A ridge mount for Starlink
In February 2021, low latency internet, capable of handling a video conference,
finally arrived at my home in the form of Starlink
and their rev1_pre_production
hardware model.
When the dish was permanently installed on the roof, there were zero obstructions between the dish and the satellites. However, once Spring came around the oaks leafed out, and I started to have obstructions from the North. Considering I want the best internet I can get, any obstruction is a bad obstruction.
So I made a second permanent mount, installed the Mount more Southernly, moved the dish to the new mount, routed 60' of the cable with sweet drip loops and a hefty amount of little brackets, plugged it all in and…
EVEN MORE OBSTRUCTIONS
The new location was clear to the North, but now there was an even worse problem from the South
and West.
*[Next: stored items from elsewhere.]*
(* ===== verification/StateCommit.v ===== *)
(** * The end of a transaction and of a block (core/state/statedb.go, state_object.go)

    [Finalise] moves the changes of a transaction into the pending area,
    [IntermediateRoot] writes the pending area to the tries and [Commit] hands the tries
    to the database.  The order in which Go ranges over the sets is an argument, through
    the class [GoRuntime]; the theorems hold for every order. *)

From S2P Require Import Prelude Bytes RlpEncode RlpRaw Common AccessList.
From S2P Require Import StateDB StateEquiv StateRevert StateSteps.

Section commit.
Context {Cr : Crypto} {DB : Database} {GR : GoRuntime}.
Implicit Types (s t : StateDB) (o : StateObject) (a : Address) (k : Hash).

(** ** Finalising *)

Definition SetTxContext s (h : Hash) : StateDB := set_thash s h.

Definition clearJournalAndRefund s : StateDB :=
  let s := match entries (sdb_journal s) with
           | [] => s
           | _ => set_refund (set_journal s newJournal) 0
           end in
  set_revisions s [] (nextRevisionId s).

Definition ClearJournal s : StateDB :=
  match entries (sdb_journal s) with [] => s | _ => set_journal s newJournal end.

(** One round of the loop of [Finalise]. *)
Definition finalise_object (deleteEmptyObjects : bool) s (addr : Address) : StateDB :=
  match stateObjects s !! addr with
  | None => s
  | Some obj =>
      let s := if suicided obj || (deleteEmptyObjects && so_empty obj) then
                 let s := put s addr (with_flags obj (suicided obj) true) in
                 let s := set_marks s (stateObjectsPending s) (stateObjectsDirty s)
                            ({[ so_address obj ]} ∪ stateObjectsDestruct s) in
                 if bool_decide (is_Some (snap s))
                 then set_snaps s (delete (so_addrHash obj) (snapAccounts s))
                        (delete (so_addrHash obj) (snapStorage s))
                 else s
               else put s addr (so_finalise obj) in
      set_marks s ({[ addr ]} ∪ stateObjectsPending s) ({[ addr ]} ∪ stateObjectsDirty s)
        (stateObjectsDestruct s)
  end.

Definition Finalise s (deleteEmptyObjects : bool) : StateDB :=
  clearJournalAndRefund
    (foldl (finalise_object deleteEmptyObjects) s (range_map (dirties (sdb_journal s))).*1).

(** ** Writing storage tries *)

Fixpoint TrimLeftZeroes (b : list byte) : list byte :=
  match b with [] => [] | x :: b' => if x =? 0 then TrimLeftZeroes b' else b end.

(** The loop over the pending slots.  An error stops it with the trie as it is. *)
Fixpoint updateTrie_loop (slots : list (Hash * Hash)) s o (tr : Trie)
    : (string + Trie) * StateObject * StateDB :=
  match slots with
  | [] => (inr tr, o, s)
  | (key, value) :: slots =>
      if value =? default 0 (originStorage o !! key) then updateTrie_loop slots s o tr
      else
        let o := cache_slot o key value in
        let trimmedVal := TrimLeftZeroes (Hash_Bytes value) in
        let '(r, snapshotVal) :=
          if value =? 0 then (DeleteStorage tr (so_address o) (Hash_Bytes key), [])
          else (UpdateStorage tr (so_address o) (Hash_Bytes key) trimmedVal,
                match EncodeToBytes (VBytes trimmedVal) with inr b => b | inl _ => [] end) in
        match r with
        | inl e => (inl e, o, setError s (errBackend e))
        | inr tr =>
            let s := if bool_decide (is_Some (snap s)) then
                       let storage := default ∅ (snapStorage s !! so_addrHash o) in
                       set_snaps s (snapAccounts s)
                         (<[so_addrHash o := <[Keccak256Hash (Hash_Bytes key) := snapshotVal]> storage]>
                            (snapStorage s))
                     else s in
            updateTrie_loop slots s (with_trie o (Some tr)) tr
        end
  end.

Definition so_updateTrie s o : (string + option Trie) * StateObject * StateDB :=
  let o := so_finalise o in
  if bool_decide (pendingStorage o = ∅) then (inr (so_trie o), o, s)
  else match so_getTrie s o with
       | (inl e, o) => (inl e, o, setError s (errBackend e))
       | (inr tr, o) =>
           match updateTrie_loop (range_map (pendingStorage o)) s o tr with
           | (inl e, o, s) => (inl e, o, s)
           | (inr tr, o, s) => (inr (Some tr), with_storage o (originStorage o) ∅ (dirtyStorage o), s)
           end
       end.

Definition set_root o (root : Hash) : StateObject :=
  with_data o (mkData (d_Nonce (so_data o)) (d_Balance (so_data o)) root (d_CodeHash (so_data o))).

Definition so_updateRoot s o : StateObject * StateDB :=
  match so_updateTrie s o with
  | (inl _, o, s) => (o, s)
  | (inr None, o, s) => (o, s)
  | (inr (Some tr), o, s) => (set_root o (TrieHash tr), s)
  end.

Definition so_commitTrie s o : (string + option NodeSet) * StateObject * StateDB :=
  match so_updateTrie s o with
  | (inl e, o, s) => (inl e, o, s)
  | (inr None, o, s) => (inr None, o, s)
  | (inr (Some tr), o, s) =>
      match TrieCommit tr false with
      | inl e => (inl e, o, s)
      | inr (root, nodes) => (inr nodes, set_root o root, s)
      end
  end.

(** ** Writing the account trie *)

Definition updateStateObject s o : res StateDB :=
  let s := match UpdateAccount (sdb_trie s) (so_address o) (so_account o) with
           | inl e => setError s (errUpdateObject (so_address o) e)
           | inr tr => set_trie s tr
           end in
  if bool_decide (is_Some (snap s)) then
    data ← SlimAccountRLP (so_account o);
    Ok (set_snaps s (<[so_addrHash o := data]> (snapAccounts s)) (snapStorage s))
  else Ok s.

Definition deleteStateObject s o : StateDB :=
  match DeleteAccount (sdb_trie s) (so_address o) with
  | inl e => setError s (errDeleteObject (so_address o) e)
  | inr tr => set_trie s tr
  end.

(** A loop that may panic. *)
Definition for_each {S} (f : S → Address → res S) (l : list Address) (s : S) : res S :=
  foldl (λ m a, s ← m; f s a) (Ok s) l.

Definition root_round s (addr : Address) : res StateDB :=
  obj ← deref (stateObjects s !! addr);
  if deleted obj then Ok s
  else let '(obj, s) := so_updateRoot s obj in Ok (put s addr obj).

Definition account_round s (addr : Address) : res StateDB :=
  obj ← deref (stateObjects s !! addr);
  if deleted obj then Ok (deleteStateObject s obj) else updateStateObject s obj.

Definition IntermediateRoot s (deleteEmptyObjects : bool) : res (Hash * StateDB) :=
  let s := Finalise s deleteEmptyObjects in
  s ← for_each root_round (range_set (stateObjectsPending s)) s;
  s ← for_each account_round (range_set (stateObjectsPending s)) s;
  let s := set_marks s ∅ (stateObjectsDirty s) (stateObjectsDestruct s) in
  Ok (TrieHash (sdb_trie s), s).

(** ** Commit *)

(** What [Commit] asks of the database. *)
Inductive db_call :=
| WriteCode (h : Hash) (code : list byte)
| TrieUpdate (root parent : Hash) (nodes : gmap Hash NodeSet)
| SnapUpdate (root parent : Hash) (destructs : gset Hash) (accounts : gmap Hash (list byte))
    (storage : gmap Hash (gmap Hash (list byte)))
| SnapCap (root : Hash) (layers : Z).

(** [MergedNodeSet.Merge] *)
Definition Merge (sets : gmap Hash NodeSet) (other : NodeSet) : string + gmap Hash NodeSet :=
  match sets !! NodeSet_Owner other with
  | Some _ => inl "duplicate trie for owner"
  | None => inr (<[NodeSet_Owner other := other]> sets)
  end.

Definition merge_opt (sets : gmap Hash NodeSet) (set : option NodeSet) : string + gmap Hash NodeSet :=
  match set with None => inr sets | Some x => Merge sets x end.

(** One object of the commit loop: the codes to write, the nodes, or the error that
    ends [Commit]. *)
Definition commit_object s (addr : Address) (nodes : gmap Hash NodeSet) (codes : list db_call)
    : res ((string + (gmap Hash NodeSet * list db_call)) * StateDB) :=
  obj ← deref (stateObjects s !! addr);
  if deleted obj then Ok (inr (nodes, codes), s)
  else
    let '(codes, obj, s) :=
      match so_code obj with
      | Some c =>
          if dirtyCode obj
          then (codes ++ [WriteCode (d_CodeHash (so_data obj)) c],
                with_code obj (Some c) false,
                match UpdateContractCode (sdb_trie s) (so_address obj) (d_CodeHash (so_data obj)) c with
                | inl _ => s | inr tr => set_trie s tr end)
          else (codes, obj, s)
      | None => (codes, obj, s)
      end in
    let '(r, obj, s) := so_commitTrie s obj in
    let s := put s addr obj in
    Ok (match r with
        | inl e => inl e
        | inr set => nodes ← merge_opt nodes set; inr (nodes, codes)
        end, s).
That my friends, is why one should always use the Starlink App to check a
location's obstructions before making a permanent mount.
According to the app, my best spot was in the middle of the roof ridge. Since I am allergic to intentionally putting a hole in a perfectly good roof, I opted for a non-penatrating roof ridge mount. Fortunately, most of the mount was hiding in my scrap pile. It just needed to be cut, hammered, cut some more, and then put together.
this is what I came up with :)
Paver Platforms

Footer Bracket

Rooftop Assembly

Fully Assembled Mount

The Hose-clamp Broke

Complete

After powering on the dish, I checked the dish's stats to see if there were any obstructions, and thankfully the mount was setup in a zero obstruction sweet spot.